In that case, you cannot rule out striplights, but you want an asymetric reflector striplight, sometimes called a T-3 strip. I forget which manufacturer calls theirs the CycStrip™. As I said, I like the Ianiro Orion the best, but the Altman EconoCyc is a good substitute, and reasonably priced. These are individual fixtures, which have a provision to attach to each other to form a striplight.
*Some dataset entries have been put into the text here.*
(** C4, as amended.  When timestamps are requested, a result that carries
    no synchronised data (flag false or absent, no timed track, no
    time-coded text) is never accepted, whatever lyric content it has: a
    race task reports it as an unsuccessful [no_results] attempt, and the
    sequential loop records [no_results] for it and goes on with the next
    provider.  A result that carries a timed track or a time-coded text is
    accepted as usable whatever its flag: a race task reports it as a
    success with this result, the sequential loop never records
    [no_results] for it but hands it to the matcher, and returns it when
    it validates. *)
Theorem untimed_result_is_no_result `{Builtins} (w : world)
    (artist_name song_title api_name : string) (fetcher_id : Z)
    (f : fetcher) (d : dict) :
  all_fetchers w fetcher_id = Some (api_name, Some f) ->
  outcome (f artist_name song_title true) = Returns (Some d) ->
  (lacks_timestamps d ->
   (forall timeout,
      timed_out timeout (f artist_name song_title true) = false ->
      fetch_with_timeout api_name f artist_name song_title true timeout
      = [("api", VStr api_name); ("success", VBool false);
         ("reason", VStr "no_results")])
   /\ (forall rest attempts0 invoked0,
         sequential_loop w artist_name song_title true (fetcher_id :: rest)
                         attempts0 invoked0
         = sequential_loop w artist_name song_title true rest
             (attempts0 ++ [VDict [("api", VStr api_name);
                                   ("status", VStr "no_results")]])%list
             (invoked0 ++ [fetcher_id])%list))
  /\ (carries_timing d ->
      (forall timeout,
         timed_out timeout (f artist_name song_title true) = false ->
         fetch_with_timeout api_name f artist_name song_title true timeout
         = [("api", VStr api_name); ("result", VDict d);
            ("success", VBool true)])
      /\ sequential_step artist_name song_title true api_name f
         <> inr (VDict [("api", VStr api_name);
                        ("status", VStr "no_results")])
      /\ (validates artist_name song_title d ->
          forall rest attempts0 invoked0,
            sequential_loop w artist_name song_title true
                            (fetcher_id :: rest) attempts0 invoked0
            = {| response := Ok [("status", VStr "success");
                                 ("data", VDict d)];
                 attempts := attempts0;
                 invoked := (invoked0 ++ [fetcher_id])%list |})).
Proof.
  intros Hall Hout. split.
  - intros Hlacks.
    pose proof (lacks_timestamps_unusable d Hlacks) as Hu.
    split.
    + intros timeout Hin. unfold fetch_with_timeout.
      rewrite Hin, Hout, Hu. reflexivity.
    + intros rest attempts0 invoked0. cbn [sequential_loop]. rewrite Hall.
      unfold sequential_step. rewrite Hout, Hu. reflexivity.
  - intros Hcarries.
    pose proof (carries_timing_usable d Hcarries) as Hu.
    split; [| split].
    + intros timeout Hin. unfold fetch_with_timeout.
      rewrite Hin, Hout, Hu. reflexivity.
    + unfold sequential_step. rewrite Hout, Hu.
      destruct (validate_and_filter_results _ _ _ _) as [validation|e];
        [| discriminate].
      destruct (truthy (get validation "has_valid_match"));
        [| discriminate].
      destruct (first_valid validation); discriminate.
    + intros Hvalid rest attempts0 invoked0. cbn [sequential_loop].
      rewrite Hall.
      rewrite (sequential_step_accepts artist_name song_title api_name true
                 f d); [reflexivity | | exact Hvalid].
      unfold candidate. now rewrite Hout, Hu.
Qed.

Lemma untimed_result_is_no_result_witness :
  ((forall timeout,
      timed_out timeout (after_seconds 1 hello_plain) = false ->
      fetch_with_timeout "LRCLIB" (fun _ _ _ => after_seconds 1 hello_plain)
                         "Adele" "Hello" true timeout
      = [("api", VStr "LRCLIB"); ("success", VBool false);
         ("reason", VStr "no_results")])
   /\ (forall rest attempts0 invoked0,
         sequential_loop plain_only_world "Adele" "Hello" true (2 :: rest)
                         attempts0 invoked0
         = sequential_loop plain_only_world "Adele" "Hello" true rest
             (attempts0 ++ [VDict [("api", VStr "LRCLIB");
                                   ("status", VStr "no_results")]])%list
             (invoked0 ++ [2])%list))
  /\ ((forall timeout,
         timed_out timeout (after_seconds 1 hello_time_coded) = false ->
         fetch_with_timeout "SimpMusic"
           (fun _ _ _ => after_seconds 1 hello_time_coded) "Adele" "Hello"
           true timeout
         = [("api", VStr "SimpMusic"); ("result", VDict hello_time_coded);
            ("success", VBool true)])
      /\ (forall rest attempts0 invoked0,
            sequential_loop time_coded_world "Adele" "Hello" true
                            (3 :: rest) attempts0 invoked0
            = {| response := Ok [("status", VStr "success");
                                 ("data", VDict hello_time_coded)];
                 attempts := attempts0;
                 invoked := (invoked0 ++ [3])%list |})).
Proof.
  destruct (untimed_result_is_no_result plain_only_world "Adele" "Hello"
              "LRCLIB" 2 (fun _ _ _ => after_seconds 1 hello_plain)
              hello_plain eq_refl eq_refl) as [Hplain _].
  destruct (untimed_result_is_no_result time_coded_world "Adele" "Hello"
              "SimpMusic" 3 (fun _ _ _ => after_seconds 1 hello_time_coded)
              hello_time_coded eq_refl eq_refl) as [_ Htimed].
  split.
  - apply Hplain. repeat split.
  - destruct (Htimed (or_intror eq_refl)) as (Hrace & _ & Hseq).
    split; [exact Hrace |]. apply Hseq.
    eexists. split; [vm_compute; reflexivity | reflexivity].
Defined.

(** C4, counterexample to the claim as stated.  With timestamps requested,
    SimpMusic returns a result on which the flag [hasTimestamps] is not
    set (no adapter stores [False] under this key: a flag that is not set
    is how a result tells that it has no timestamps) and which carries a
    time-coded text: the race task reports it as a success, the default
    sequential run returns it after LRCLIB has had nothing, and so does
    the race of fast mode. *)
Lemma flagless_result_is_accepted :
  truthy (get hello_time_coded "hasTimestamps") = false
  /\ fetch_with_timeout "SimpMusic"
       (fun _ _ _ => after_seconds 1 hello_time_coded) "Adele" "Hello" true 10
     = [("api", VStr "SimpMusic"); ("result", VDict hello_time_coded);
        ("success", VBool true)]
  /\ (let r := fetch_lyrics_controller time_coded_world "Adele" "Hello"
                 true false None false in
      response r
      = Ok [("status", VStr "success"); ("data", VDict hello_time_coded)]
      /\ attempts r
         = [VDict [("api", VStr "LRCLIB"); ("status", VStr "no_results")]]
      /\ invoked r = [2; 3])
  /\ response (fetch_lyrics_controller time_coded_world "Adele" "Hello"
                 true false None true)
     = Ok [("status", VStr "success"); ("data", VDict hello_time_coded)].
Proof. vm_compute. repeat split. Qed.

(* ------------------------------------------------------------------ *)
(** ** Per-call timeouts *)
(* ------------------------------------------------------------------ *)

Section Timeouts.
Context `{Builtins}.

Lemma sequential_step_ignores_elapsed (artist_name song_title api_name : string)
    (timestamps : bool) (f f' : fetcher) :
  outcome (f artist_name song_title timestamps)
  = outcome (f' artist_name song_title timestamps) ->
  sequential_step artist_name song_title timestamps api_name f
  = sequential_step artist_name song_title timestamps api_name f'.
Proof. unfold sequential_step. now intros ->. Qed.

Lemma same_outcomes_table (w w' : world) (fetcher_id : Z) :
  same_outcomes w w' ->
  match all_fetchers w fetcher_id, all_fetchers w' fetcher_id with
  | Some (n, Some f), Some (n', Some f') =>
      n = n' /\ forall artist song timestamps,
                  outcome (f artist song timestamps)
                  = outcome (f' artist song timestamps)
  | Some (n, None), Some (n', None) => n = n'
  | None, None => True
  | _, _ => False
  end.
Proof.
  intros [_ Hsame]. unfold all_fetchers.
  destruct (fetcher_entry fetcher_id) as [[n key]|]; [| exact I].
  specialize (Hsame key).
  destruct (ALL_FETCHERS w key), (ALL_FETCHERS w' key); auto.
Qed.

Lemma sequential_loop_ignores_elapsed (w w' : world)
    (artist_name song_title : string) (timestamps : bool)
    (fetcher_ids : list Z) (attempts0 : list value) (invoked0 : list Z) :
  same_outcomes w w' ->
  sequential_loop w artist_name song_title timestamps fetcher_ids
                  attempts0 invoked0
  = sequential_loop w' artist_name song_title timestamps fetcher_ids
                    attempts0 invoked0.
Proof.
  intros Hsame. revert attempts0 invoked0.
  induction fetcher_ids as [|fetcher_id rest IH]; intros attempts0 invoked0;
    cbn [sequential_loop].
  - unfold error_response. now rewrite (proj1 Hsame).
  - pose proof (same_outcomes_table w w' fetcher_id Hsame) as Ht.
    destruct (all_fetchers w fetcher_id) as [[n [f|]]|],
             (all_fetchers w' fetcher_id) as [[n' [f'|]]|];
      try contradiction; try reflexivity.
    + destruct Ht as [<- Hout].
      rewrite (sequential_step_ignores_elapsed artist_name song_title n
                 timestamps f f' (Hout _ _ _)).
      destruct (sequential_step _ _ _ n f'); [reflexivity | apply IH].
    + subst n'. apply IH.
Qed.

End Timeouts.

(** The sequential loop as it is written: an adapter call carries no
    per-call bound, the run is the same whatever time the calls take, so
    the eventual outcome of a slow call is used.  An exception raised by
    the call (a timeout raised by the adapter itself included) is a soft
    failure: it is recorded as an error attempt and the run continues with
    the next provider.  The 10-second bound, recorded as a [timeout]
    attempt, is the one of the race tasks. *)
Theorem sequential_calls_have_no_bound `{Builtins} (w w' : world)
    (artist_name song_title : string) (timestamps : bool) :
  same_outcomes w w' ->
  (forall fetcher_ids,
     run_sequence w artist_name song_title timestamps false fetcher_ids
     = run_sequence w' artist_name song_title timestamps false fetcher_ids)
  /\ (forall fetcher_id api_name f e rest attempts0 invoked0,
        all_fetchers w fetcher_id = Some (api_name, Some f) ->
        outcome (f artist_name song_title timestamps) = Raises e ->
        sequential_loop w artist_name song_title timestamps
                        (fetcher_id :: rest) attempts0 invoked0
        = sequential_loop w artist_name song_title timestamps rest
            (attempts0 ++ [VDict [("api", VStr api_name);
                                  ("status", VStr "error");
                                  ("message", VStr (exn_msg e))]])%list
            (invoked0 ++ [fetcher_id])%list)
  /\ (forall api_name f,
        timed_out 10 (f artist_name song_title timestamps) = true ->
        fetch_with_timeout api_name f artist_name song_title timestamps 10
        = [("api", VStr api_name); ("success", VBool false);
           ("reason", VStr "timeout")]).
Proof.
  intros Hsame. split; [| split].
  - intros fetcher_ids. unfold run_sequence.
    now apply sequential_loop_ignores_elapsed.
  - intros fetcher_id api_name f e rest attempts0 invoked0 Hall Hout.
    cbn [sequential_loop]. rewrite Hall. unfold sequential_step.
    now rewrite Hout.
  - intros api_name f Hslow. unfold fetch_with_timeout. now rewrite Hslow.
Qed.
Don't lamp them greater than 500W, (use more fixtures if you need more intensity) or you'll have issues with them burning gel. For best coverage, each "cell" (color) needs to be spaced linearly an equal distance as that from fixture to cyc.


----------



## derekleffew (Nov 12, 2008)

The phenomenon shown in this picture from the R-40 strips is known as "scalloping," and the only way to prevent it is to move the fixtures farther away and/or use Cyc Diffusion/Cyc Silk. A 2' high scenic groundrow, as wide as the stage, would have also helped not only to mask the instruments, but also the bottom 2' of the cyc, where the color fringing is at its worst. LED striplights (Selador, ColorBlaze, Pixelines) would have worked also. R-40 lamps USED to come in 150W/300W Spot/Flood. Starting in the late 1980s, all I could get was the 120W ER40 Watt-Mizer™. Not sure what is available today, but the "energy conservation" nuts have essentially killed what used to be a pretty good theatrical fixture.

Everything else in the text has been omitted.